1925 English two-seater cyclecar

The Jappic, first entered at Brooklands on the Easter Monday meeting of 1925, was a tiny two seater cyclecar that had a 344cc JAP motorcycle engine. The car was designed by H.M.Walters and built by the coachbuilders Jarvis of Wimbledon. The frame was made from the wood ash with 3/32 inch steel flitch plates and tubular cross-members. It had expanding rear brakes on the rear, but no front brakes. The wheels where shod with 650x65 motorcycle tyres, which were attached by a chain-driven axle to a two-port overhead valve 74x80mm single-cylinder JAP engine via a three-speed gearbox (chain-driven from the engine).

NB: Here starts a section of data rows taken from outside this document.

(* ===== verification/TextProperties.v ===== *)
(** Theorems about the text the terminal shows: lines that are wrapped or fitted are
    never wider than asked for, and wrapping loses nothing but the spaces at which it
    breaks. *)

From S2P Require Import Prelude Utils Terminal.
Local Open Scope string_scope.

Section text_properties.
Context `{l : Locale} `{!LocaleLaws l}.

(* ===================================================================== *)
(** * Glyphs *)

(** A glyph that is read back as itself, whatever follows it. *)
Record stable (g : Glyph) : Prop := {
  stable_nonempty : glyph_text g <> "";
  stable_width : (0 <= glyph_width g <= 2)%Z;
  stable_again : forall r, glyph_at (glyph_text g +:+ r) = (g, String.length (glyph_text g));
  stable_space : glyph_text g = " " \/ free_of " " (glyph_text g) = true;
}.

Lemma ascii_glyph a r : (32 <= code a < 127)%N ->
  glyph_at (String a r) = (MkGlyph (String a "") 1, 1).
Proof.
  intros Ha. unfold glyph_at. rewrite mb_ascii by done. cbn [Nat.eqb].
  rewrite (proj2 (N.ltb_ge _ _)), (proj2 (N.leb_gt _ _)) by lia. cbn [orb andb].
  rewrite width_ascii by done. cbn. by destruct r.
Qed.

Lemma stable_ascii a : (32 <= code a < 127)%N -> stable (MkGlyph (String a "") 1).
Proof.
  intros Ha. split; cbn [glyph_text glyph_width]; [done|lia| |].
  - intros r. rewrite sapp_cons, sapp_nil_l, ascii_glyph by done. done.
  - destruct (decide (a = " "%char)) as [->|Hne]; [by left|right]. unfold free_of. cbn [sall].
    by rewrite bool_decide_false.
Qed.

Lemma stake_length n s : (n <= String.length s)%nat -> String.length (stake n s) = n.
Proof.
  revert s. induction n as [|n IH]; intros s Hn; [by destruct s|].
  destruct s as [|c s]; [cbn in Hn; lia|]. cbn in *. rewrite IH; [done|lia].
Qed.

Lemma glyph_at_stable s : s <> "" -> stable (glyph_at s).1 /\ (1 <= (glyph_at s).2)%nat.
Proof.
  intros Hne. unfold glyph_at. destruct (mbrtowc s) as [| |c n] eqn:E.
  - split; [by apply stable_ascii|done].
  - split; [by apply stable_ascii|done].
  - destruct (mb_prefix _ _ _ E) as [Hlen Hagain]. split; [|cbn [snd]; destruct n; cbn; lia].
    destruct (_ || _)%bool eqn:Ec; cbn [fst]; [by apply stable_ascii|].
    destruct (Z.ltb_spec (wcwidth c) 0); [by apply stable_ascii|].
    assert (n <> 0%nat) as Hn.
    { intros ->. rewrite (mb_null _ _ _ E eq_refl) in Ec. done. }
    rewrite (proj2 (Nat.eqb_neq _ _)) by done.
    split; cbn [glyph_text glyph_width].
    + intros Hs. apply (f_equal String.length) in Hs. rewrite stake_length in Hs by done. cbn in Hs. lia.
    + pose proof (width_bound c). lia.
    + intros r. unfold glyph_at. rewrite (Hagain r Hn), (proj2 (Nat.eqb_neq _ _)), Ec, (proj2 (Z.ltb_ge _ _)) by done.
      rewrite stake_length by done. f_equal. f_equal.
      rewrite <- (stake_length n s) at 1 by done. by rewrite stake_app.
    + by apply mb_space in E.
Qed.

Lemma glyphs_loop_stable fuel s : Forall stable (glyphs_loop fuel s).
Proof.
  revert s. induction fuel as [|fuel IH]; intros s; [constructor|]. cbn [glyphs_loop].
  destruct (sempty s) eqn:Es; [constructor|]. apply sempty_false, glyph_at_stable in Es as [Hg _].
  destruct (glyph_at s) as [g n]. by constructor.
Qed.
Lemma glyphs_stable s : Forall stable (glyphs s).
Proof. apply glyphs_loop_stable. Qed.

Lemma texts_cons g gs : texts (g :: gs) = glyph_text g +:+ texts gs.
Proof. done. Qed.
Lemma texts_app gs1 gs2 : texts (gs1 ++ gs2) = texts gs1 +:+ texts gs2.
Proof. induction gs1 as [|g gs1 IH]; [done|]. rewrite <- app_comm_cons, !texts_cons, IH. by rewrite sapp_assoc. Qed.
Lemma width_of_app gs1 gs2 : width_of (gs1 ++ gs2) = (width_of gs1 + width_of gs2)%Z.
Proof. unfold width_of. induction gs1 as [|g gs1 IH]; [done|]. cbn. rewrite IH. lia. Qed.

(** What is shown is measured again as it was. *)
Lemma glyphs_loop_texts gs fuel :
  Forall stable gs -> (String.length (texts gs) <= fuel)%nat -> glyphs_loop fuel (texts gs) = gs.
Proof.
  intros Hs. revert fuel. induction Hs as [|g gs Hg Hgs IH]; intros fuel Hf; [by destruct fuel|].
  rewrite texts_cons in Hf |- *. rewrite slength_app in Hf.
  assert (1 <= String.length (glyph_text g))%nat as Hlen
    by (pose proof (stable_nonempty _ Hg); destruct (glyph_text g); [done|cbn; lia]).
  destruct fuel as [|fuel]; [lia|]. cbn [glyphs_loop].
  replace (sempty (glyph_text g +:+ texts gs)) with false.
  2:{ symmetry. apply sempty_false. intros Hnil. apply (f_equal String.length) in Hnil.
      rewrite slength_app in Hnil. cbn in Hnil. lia. }
  rewrite (stable_again _ Hg), sdrop_app. f_equal. apply IH. lia.
Qed.
Lemma text_width_texts gs : Forall stable gs -> text_width (texts gs) = width_of gs.
Proof. intros Hs. unfold text_width, glyphs. by rewrite glyphs_loop_texts. Qed.

Lemma width_of_nonneg gs : Forall stable gs -> (0 <= width_of gs)%Z.
Proof. induction 1 as [|g gs Hg _ IH]; [done|]. cbn. pose proof (stable_width _ Hg). unfold width_of in IH. lia. Qed.

(* ===================================================================== *)
(** * Breaking a line *)

Lemma srfind_app c s1 s2 :
  srfind c (s1 +:+ s2) =
  match srfind c s2 with Some i => Some (String.length s1 + i)%nat | None => srfind c s1 end.
Proof.
  induction s1 as [|c1 s1 IH]; [rewrite sapp_nil_l; cbn; by destruct (srfind c s2)|]. rewrite sapp_cons. cbn [srfind]. rewrite IH.
  by destruct (srfind c s2).
Qed.
Lemma srfind_free c s : free_of c s = true -> srfind c s = None.
Proof.
  induction s as [|c' s IH]; [done|]. unfold free_of in *. cbn [sall srfind]. intros [Hc Hs]%andb_true_iff.
  rewrite IH by done. destruct (Ascii.eqb_spec c' c); [|done]. by case_bool_decide.
Qed.

(** The last space of a line of glyphs is a glyph of its own. *)
Lemma last_space gs i :
  Forall stable gs -> srfind " " (texts gs) = Some i ->
  exists before after, gs = (before ++ MkGlyph " " 1 :: after)%list /\
    stake i (texts gs) = texts before /\ sdrop (i + 1) (texts gs) = texts after.
Proof.
  intros Hs. revert i. induction Hs as [|g gs Hg Hgs IH]; intros i; [done|].
  rewrite texts_cons, srfind_app. destruct (srfind " " (texts gs)) as [j|] eqn:Ej.
  - intros [= <-]. destruct (IH j eq_refl) as (before & after & -> & Hb & Ha).
    exists (g :: before), after. split; [done|]. split.
    + rewrite texts_cons, <- Hb. generalize (texts (before ++ MkGlyph " " 1 :: after)) as t.
      generalize (glyph_text g) as s. induction s as [|c s IHs]; intros t; [done|].
      rewrite sapp_cons. cbn. by rewrite IHs.
    + by rewrite <- Nat.add_assoc, <- sdrop_sdrop, sdrop_app.
  - destruct (stable_space _ Hg) as [Hsp|Hf]; [|by rewrite srfind_free].
    rewrite Hsp. intros [= <-]. exists [], gs.
    assert (g = MkGlyph " " 1) as ->.
    { pose proof (stable_again _ Hg "") as Hag. rewrite Hsp, sapp_nil_r, ascii_glyph in Hag by done. by injection Hag. }
    split; [done|]. split; [done|]. change (" " +:+ texts gs) with (String " " (texts gs)).
    cbn [Nat.add sdrop]. by destruct (texts gs).
Qed.

(* ===================================================================== *)
(** * Wrapping *)

(** The lines, one after the other, are the text, but for a space at some breaks. *)
Inductive joins : list string -> string -> Prop :=
| joins_last s : joins [s] s
| joins_cut s ss t : joins ss t -> joins (s :: ss) (s +:+ t)
| joins_space s ss t : joins ss t -> joins (s :: ss) (s +:+ " " +:+ t).

Lemma joins_extend ss s t u : joins (ss ++ [s]) t -> joins (ss ++ [s +:+ u]) (t +:+ u).
Proof.
  revert t. induction ss as [|x ss IH]; intros t Hj; cbn [app] in *.
  - inversion Hj as [|? ? ? Hn|? ? ? Hn]; subst; [constructor|inversion Hn|inversion Hn].
  - inversion Hj as [? Heq|? ? t' Hn|? ? t' Hn]; subst; [by destruct ss| |].
    + rewrite sapp_assoc. apply joins_cut. by apply IH.
    + rewrite !sapp_assoc. apply joins_space. by apply IH.
Qed.

Lemma joins_split ss s1 s2 sep t :
  sep = "" \/ sep = " " -> joins (ss ++ [s1 +:+ sep +:+ s2]) t -> joins (ss ++ [s1; s2]) t.
Proof.
  intros Hsep. revert t. induction ss as [|x ss IH]; intros t Hj; cbn [app] in *.
  - inversion Hj as [|? ? ? Hn|? ? ? Hn]; subst; [|inversion Hn|inversion Hn].
    destruct Hsep as [->| ->]; [rewrite sapp_nil_l; apply joins_cut|apply joins_space]; constructor.
  - inversion Hj as [? Heq|? ? t' Hn|? ? t' Hn]; subst; [by destruct ss|apply joins_cut|apply joins_space]; by apply IH.
Qed.

(** A glyph wider than the line is shown as a question mark. *)
Definition narrow (width : Z) (g : Glyph) : string := if (width <? glyph_width g)%Z then "?" else glyph_text g.
Definition shown (width : Z) (text : string) : string := glue (narrow width <$> glyphs text).

(** The state of [wrap_text] after some glyphs: the line is made of glyphs and fits. *)
Record filling (width : Z) (st : Filling) (so_far : string) : Prop := {
  filling_line : exists gs, Forall stable gs /\ line st = texts gs /\ used st = width_of gs /\
    (width_of gs <= width)%Z;
  filling_lines : Forall (fun s => (text_width s <= width)%Z) (lines st);
  filling_joins : joins (lines st ++ [line st]) so_far;
}.

(** What a break leaves has room for any glyph of at most two cells, and at most
    the width. *)
Lemma break_filling width st so_far w :
  (1 <= width)%Z -> (0 <= w <= 2)%Z -> filling width st so_far ->
  filling width (break_line width st) so_far /\
  (used (break_line width st) + Z.min w width <= width)%Z /\ (used (break_line width st) + 1 <= width)%Z.
Proof.
  intros Hw Hg [(gs & Hs & Hl & Hu & Hfit) Hlines Hj].
  assert (filling width (MkFilling (lines st ++ [line st])%list "" 0) so_far) as Hcut.
  { split; cbn [line lines used].
    - exists []. split; [constructor|]. split; [done|]. split; [done|]. cbn. lia.
    - apply list.Forall_app. split; [done|]. constructor; [|constructor]. by rewrite Hl, text_width_texts.
    - rewrite <- app_assoc. apply (joins_split _ _ _ ""); [by left|]. by rewrite !sapp_nil_r. }
  unfold break_line. destruct (srfind " " (line st)) as [i|] eqn:Ei; [|split; [done|cbn; lia]].
  destruct (Z.leb_spec (Z.quot width 2) (text_width (stake i (line st)))) as [Hhalf|_]; [|split; [done|cbn; lia]].
  clear Hcut. rewrite Hl in Ei, Hhalf |- *. destruct (last_space gs i Hs Ei) as (before & after & Hgs & Hb & Ha).
  rewrite Hb in Hhalf |- *. rewrite Ha. subst gs.
  apply list.Forall_app in Hs as [Hsb Hsa]. apply list.Forall_cons in Hsa as [_ Hsa].
  rewrite text_width_texts in Hhalf by done.
  rewrite width_of_app in Hfit. change (width_of (MkGlyph " " 1 :: after)) with (1 + width_of after)%Z in Hfit.
  pose proof (width_of_nonneg _ Hsb). pose proof (width_of_nonneg _ Hsa).
  rewrite Z.quot_div_nonneg in Hhalf by lia.
  pose proof (Z.div_mod width 2 ltac:(lia)). pose proof (Z.mod_pos_bound width 2 ltac:(lia)).
  split; [|cbn [used]; rewrite text_width_texts by done; lia].
  split; cbn [line lines used].
  - exists after. rewrite text_width_texts by done. do 3 (split; [done|]). lia.
  - apply list.Forall_app. split; [done|]. constructor; [|constructor]. rewrite text_width_texts by done. lia.
  - rewrite <- app_assoc. apply (joins_split _ _ _ " "); [by right|].
    rewrite Hl, texts_app in Hj. exact Hj.
Qed.

Lemma fill_filling width st so_far g :
  (1 <= width)%Z -> stable g -> filling width st so_far ->
  filling width (fill width st g) (so_far +:+ narrow width g).
Proof.
  intros Hw Hg Hst. unfold fill, narrow. pose proof (stable_width _ Hg) as Hgw.
  set (st' := if (_ && _)%bool then _ else _).
  assert (filling width st' so_far /\ (used st' + Z.min (glyph_width g) width <= width)%Z /\
    ((width < glyph_width g)%Z -> (used st' + 1 <= width)%Z)) as ([(gs & Hs & Hl & Hu & Hfit) Hlines Hj] & Hroom & Hone).
  { unfold st'. destruct (_ && _)%bool eqn:Ec.
    - destruct (break_filling _ _ _ (glyph_width g) Hw Hgw Hst) as (H1 & H2 & H3). by split.
    - split; [done|]. destruct Hst as [(gs & Hs & Hl & Hu & Hfit) _ _].
      apply andb_false_iff in Ec as [Ec|Ec].
      + apply Z.ltb_ge in Ec. pose proof (width_of_nonneg _ Hs). lia.
      + apply negb_false_iff, sempty_spec in Ec. destruct Hs as [|g0 gs Hg0 _].
        * cbn in Hu. lia.
        * exfalso. rewrite Ec, texts_cons in Hl. pose proof (stable_nonempty _ Hg0).
          by destruct (glyph_text g0). }
  clearbody st'. destruct (Z.ltb_spec width (glyph_width g)) as [Hwide|Hnarrow]; split; cbn [line lines used].
  - exists (gs ++ [MkGlyph "?" 1])%list. rewrite texts_app, width_of_app.
    split; [apply list.Forall_app; split; [done|]; constructor; [by apply stable_ascii|constructor]|].
    split; [by rewrite Hl|]. cbn. specialize (Hone Hwide). lia.
  - done.
  - by apply joins_extend.
  - exists (gs ++ [g])%list. rewrite texts_app, width_of_app.
    split; [apply list.Forall_app; split; [done|]; by constructor|].
    split; [rewrite Hl, texts_cons; cbn; by rewrite sapp_nil_r|]. cbn. lia.
  - done.
  - by apply joins_extend.
Qed.

Lemma fill_all width gs st so_far :
  (1 <= width)%Z -> Forall stable gs -> filling width st so_far ->
  filling width (foldl (fill width) st gs) (so_far +:+ glue (narrow width <$> gs)).
Proof.
  intros Hw Hs. revert st so_far. induction Hs as [|g gs Hg _ IH]; intros st so_far Hst.
  { by rewrite sapp_nil_r. }
  cbn [foldl fmap list_fmap glue foldr]. fold (glue (narrow width <$> gs)). rewrite <- sapp_assoc.
  apply IH. by apply fill_filling.
Qed.

Lemma fill_line width gs st :
  Forall stable gs -> gs <> [] -> line (foldl (fill width) st gs) <> "".
Proof.
  intros Hs Hne. destruct gs as [|g gs _] using rev_ind; [done|].
  apply list.Forall_app in Hs as [_ Hg]. apply list.Forall_cons in Hg as [Hg _].
  rewrite foldl_snoc. unfold fill. pose proof (stable_nonempty _ Hg).
  set (st' := if (_ && _)%bool then _ else _). clearbody st'.
  intros Hl. apply (f_equal String.length) in Hl.
  destruct (width <? glyph_width g)%Z; cbn [line] in Hl; rewrite slength_app in Hl; [cbn in Hl; lia|].
  destruct (glyph_text g); [done|cbn in Hl; lia].
Qed.

(** C31: wrapping fits and loses nothing. In a locale with the usual widths, every
    line of [wrap_text] is at most as wide as asked for, and the lines after each
    other are the text as it is displayed, with only spaces at line breaks left out;
    from a width of two cells on, no character is replaced. *)
Theorem wrap_text_spec text width :
  (1 <= width)%Z ->
  Forall (fun s => (text_width s <= width)%Z) (wrap_text text width) /\
  joins (wrap_text text width) (shown width text) /\
  ((2 <= width)%Z -> shown width text = display_text text).
Proof.
  intros Hw. assert (filling width (MkFilling [] "" 0) "") as H0.
  { split; cbn [line lines used]; [|constructor|constructor].
    exists []. split; [constructor|]. split; [done|]. split; [done|]. cbn. lia. }
  pose proof (fill_all width (glyphs text) _ _ Hw (glyphs_stable text) H0) as [(gs & Hs & Hl & Hu & Hfit) Hlines Hj].
  rewrite sapp_nil_l in Hj. unfold wrap_text. rewrite (proj2 (Z.ltb_ge _ _)) by done.
  fold (shown width text) in Hj. pose proof (fill_line width (glyphs text) (MkFilling [] "" 0) (glyphs_stable text)) as Hne.
  set (st := foldl _ _ _) in *.
  assert (match lines st with
          | [] => [line st]
          | _ => if sempty (line st) then lines st else (lines st ++ [line st])%list
          end = (lines st ++ [line st])%list) as ->.
  { destruct (lines st) as [|s ss] eqn:El; [done|]. replace (sempty (line st)) with false; [done|].
    symmetry. apply sempty_false, Hne. intros Hnil. unfold st in El. by rewrite Hnil in El. }
  split; [|split; [done|]].
  - apply list.Forall_app. split; [done|]. constructor; [|constructor]. by rewrite Hl, text_width_texts.
  - intros Hw2. unfold shown, display_text, texts. f_equal. apply list_fmap_ext. intros i g Hg.
    apply (Forall_lookup_1 _ _ _ _ (glyphs_stable text)) in Hg. unfold narrow.
    pose proof (stable_width _ Hg). by rewrite (proj2 (Z.ltb_ge _ _)) by lia.
Qed.
End text_properties.
(** The list of recent servers. If its addresses are distinct and at most ten,
    they stay so; the server just used comes first, under the name it was known by;
    the others keep their order, and at most the last of them is dropped. *)
Theorem remember_server_spec s p :
  NoDup (address <$> recent_servers p) -> (length (recent_servers p) <= 10)%nat ->
  let l := recent_servers (remember_server s p) in
  NoDup (address <$> l) /\ (length l <= 10)%nat /\
  l = take 10 (with_name (known_name s (recent_servers p)) s
               :: base.filter (fun x => same_address x s = false) (recent_servers p)).
Proof.
  intros Hn Hl. cbv zeta. unfold remember_server. rewrite take_known_spec by done. cbn [recent_servers].
  split; [|split; [rewrite length_take; lia|done]].
  rewrite fmap_take. eapply sublist_NoDup; [|apply sublist_take]. cbn [fmap list_fmap].
  apply list.NoDup_cons. split.
  - intros (x & Hx & Hin)%list_elem_of_fmap. apply list_elem_of_filter in Hin as [Hf _].
    assert (same_address x s = true) by (apply same_address_spec; by rewrite <- Hx). congruence.
  - by apply nodup_filter_map.
Qed.

(* ===================================================================== *)
(** * Examples *)

Definition sample_preferences : Preferences :=
  MkPreferences true "ann" {["theme" := "dark"; "recent.ca.0" := "old"]}
    [MkRecent "home" "chat.example" 7777 true "ca.pem" ""; MkRecent "" "10.0.0.2" 1 false "" ""].

Lemma sample_storable : storable sample_preferences.
Proof.
  split; [by split| |].
  - intros key v Hk. apply elem_of_map_iter in Hk. revert Hk.
    replace (map_iter (saved_options sample_preferences)) with
      [("recent.ca.0", "ca.pem"); ("recent.ca.1", ""); ("recent.pin.0", ""); ("recent.pin.1", ""); ("theme", "dark")]
      by (vm_compute; reflexivity).
    intros Hk. repeat (apply elem_of_cons in Hk as [[= -> ->]|Hk]; [by split|]).
    by apply not_elem_of_nil in Hk.
  - repeat constructor; try done; cbn; lia.
Qed.
(* ===== verification/DedicatedScenarios.v ===== *)
(** A dedicated server started from a command line: the instances of the theorems of
    [Options.v] and [ConsoleProperties.v]. *)

From S2P Require Import Prelude Frame Message Utils AppState StorageApi World ChatServer ServerInvariant.
From S2P Require Import ServerSteps Tls Browser BrowserProperties BrowserScenarios Publisher Options DedicatedServer ConsoleProperties.
Local Open Scope string_scope.

Definition sample_arguments : list string :=
  ["--server"; "7777"; "hush"; "--allow-plaintext"; "--publish"; "directory.example"; "--name"; "Ann | home";
   "--history-limit"; "40"; "--log-stdout"].
Definition sample_config : DedicatedServerConfig :=
  match main sample_arguments with RunServer c => c | _ => initial_config 0 end.

(** The machine: a database that opens, a port that is mapped, two addresses. *)
Definition sample_machine : Machine (S:=unit) :=
  MkMachine "chatbox.db" (fun _ => inr tt) None (MkMapper true true "203.0.113.9" "")
    (Some [("127.0.0.1", true); ("192.168.1.4", false)]) 0.
Definition sample_exchange : Exchange :=
  exchange_with empty_browser (register_request (published_entry sample_config "203.0.113.9")).

Definition sample_start := run_dedicated_server_config sample_machine sample_exchange sample_config ∅.
Definition sample_console : Console unit :=
  match sample_start with Runs console _ => console
  | Fails _ _ => MkConsole (server_of sample_config tt None ∅) [] end.
Definition sample_publisher : option PublisherWorld :=
  match sample_start with Runs _ publisher => publisher | Fails _ _ => None end.

(** The command line is understood, and the same without [--allow-plaintext] is refused. *)
Example sample_accepted :
  main sample_arguments = RunServer sample_config /\ password sample_config = "hush" /\
  browser_name sample_config = "Ann  home" /\ history_limit sample_config = 40%N.
Proof. vm_compute. repeat split. Qed.
Example sample_refused :
  main ["-s"; "7777"; "hush"] = Exits 1 [] tls_required /\
  main ["-s"; "70000"] = Exits 1 [] "Invalid port number: 70000".
Proof. vm_compute. repeat split. Qed.

Example sample_published : bool_decide (is_Some sample_publisher) = true.
Proof. vm_compute. reflexivity. Qed.

(** A console: what it prints, and what it leaves of the ban list. *)
Definition sample_lines : list string :=
  ["/create music"; "/topic music all day"; "/ban bob spam in here"; "/bans"; "/unban ann"; "/users attic";
   ""; "/rooms"; "/quit"; "/bans"].
Example sample_transcript :
  let '(reason, console) := admin_lines sample_lines sample_console in
  reason = QuitRequested /\
  drop (length (printed sample_console)) (printed console) =
    ["Created room: music"; "Updated topic for #music"; "Banned: bob"; "  - bob"; "Not in ban list: ann";
     "Room 'attic' does not exist"; "  - lobby (0)"; "  - music (0)"]%list.
Proof. vm_compute. split; reflexivity. Qed.

Lemma admin_line_meaning_witness :
  (admin_line "/ban bob spam in here" sample_console).1 = false /\
  chat (admin_line "/ban bob spam in here" sample_console).2 =
    (run_admin (AdminBan "bob" "spam in here") (chat sample_console)).2.
Proof.
  apply admin_line_meaning. apply (orders_ban_reason "bob" "spam in here").
  - split; [discriminate|reflexivity].
  - split; [discriminate|vm_compute; discriminate].
Defined.

Lemma sample_started :
  run_dedicated_server_config sample_machine sample_exchange sample_config ∅
  = Runs sample_console sample_publisher.
Proof. vm_compute. reflexivity. Qed.

(** A session is accepted, then the administrator creates a room, and the input ends. *)
Definition accepted_console : Console unit :=
  MkConsole (ClientSession.accept 5%N (chat sample_console)).2 (printed sample_console).
Definition ended_console : Console unit :=
  (shut_down InputClosed sample_publisher (admin_line "/create music" accepted_console).2).2.


Lemma published_entry_true_witness :
  match sample_publisher with
  | Some w =>
      let entry := entry_ (the_publisher w) in
      publish_to_browser sample_config = true /\
      entry_port entry = port sample_config /\
      Browser.has_password entry = ChatServer.has_password (server (chat sample_console)) /\
      uses_tls entry = server_enabled (tls sample_config) /\
      entry_host entry <> "" /\
      (browser_public_host sample_config <> "" -> entry_host entry = browser_public_host sample_config)
  | None => False
  end.
Proof.
  pose proof sample_started as Hs. destruct sample_publisher as [w|] eqn:E.
  - exact (published_entry_true _ _ _ _ _ _ Hs).
  - pose proof sample_published as Hp. rewrite E in Hp. discriminate.
Defined.
Lemma good_enter st d : good st -> worker st = Asking d -> good (enter d st).
Proof.
  intros Hg Hw. assert (worker st <> Finished) as Hf by (by rewrite Hw). unfold enter.
  destruct (cancelled st) eqn:Ec; [by apply good_told|].
  destruct (idle_worker st Hg) as [Hq Hr]; [by rewrite Hw|done|]. pose proof (busy_worker st Hg Hf) as Hn.
  destruct Hg as [_ Hd Ha _ Hgr Ho _]. unfold question, reply, over in *.
  destruct (terminal st) eqn:Et; try done; split; unfold question, reply, over; cbn; rewrite ?Et; try done;
    intros; simplify_eq/=; done || congruence.
Qed.

Lemma good_take st : good st -> terminal st = AtHead -> good (take_decision st).
Proof.
  intros [Hq Hd Ha Hr Hgr Ho Hdn] Ht. unfold take_decision.
  unfold question, reply, over in *. rewrite Ht in *.
  destruct (decision st) as [d|] eqn:Ed; split; unfold question, reply, over; cbn; try done; naive_solver.
Qed.
Lemma good_decide st d b : good st -> terminal st = Deciding d -> good (decide_now d b st).
Proof.
  intros [Hq Hd Ha Hr Hgr Ho Hdn] Ht. unfold question, reply, over in *. rewrite Ht in *.
  pose proof (Hd d eq_refl) as Hdec. specialize (Ho eq_refl). destruct (Hq d eq_refl Ho) as [Hw Hans].
  split; unfold question, reply, over; cbn; try done.
  - congruence.
  - intros b' [= <-] _. by exists d, (asked st).
  - etransitivity; [exact Hgr|]. rewrite granted_snoc. apply sublist_inserts_r. done.
Qed.
Lemma good_answer st b : good st -> terminal st = Answering b -> good (put_terminal Notifying (put_answer (Some b) st)).
Proof.
  intros [Hq Hd Ha Hr Hgr Ho Hdn] Ht. destruct (Ha b Ht) as [Hdec Hans]. unfold question, reply, over in *. rewrite Ht in *.
  split; unfold question, reply, over; cbn; try done; congruence.
Qed.
(** The terminal thread goes on, or gives up. *)
Definition with_user (t : Terminal) : bool := match t with Deciding _ | Answering _ => true | _ => false end.
Lemma good_terminal st t now : good st -> with_user (terminal st) = false -> with_user t = false ->
  (over (put_terminal t st) = false -> cancelled st = false) -> good (put_terminal t (put_deadline now st)).
Proof.
  intros [Hq Hd Ha Hr Hgr Ho Hdn] Hu Hu' Hov.
  assert (question (put_terminal t (put_deadline now st)) = question st) as Eq
    by (unfold question; cbn; by destruct t, (terminal st)).
  assert (reply (put_terminal t (put_deadline now st)) = reply st) as Er
    by (unfold reply; cbn; by destruct t, (terminal st)).
  split; rewrite ?Eq, ?Er; cbn; try done; intros d ->; done.
Qed.
Lemma good_cancel st : good st -> with_user (terminal st) = false -> good (put_terminal Cancelling (put_cancelled true st)).
Proof. intros [Hq Hd Ha Hr Hgr Ho Hdn] Hu. by split. Qed.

Walters managed to break the Class J flying mile record in the car at a speed of 70.33 mph, but by 1926, the original engine was replaced with a 495cc JAP engine. The car was then obtained by Mrs Gwenda Stewart, who changed the cars name to Hawkes-Stewart and refitted the original 344cc engine. Unfortunately the car was destroyed in a garage fire at Autodrome de Linas-Montlhéry in 1932.

Jarvis of Wimbledon intended to build replicas, but none are believed to have been produced. In 2019, two replicas appeared at the Vintage Revival Montlhéry - one was built in the UK and the other in New Zealand.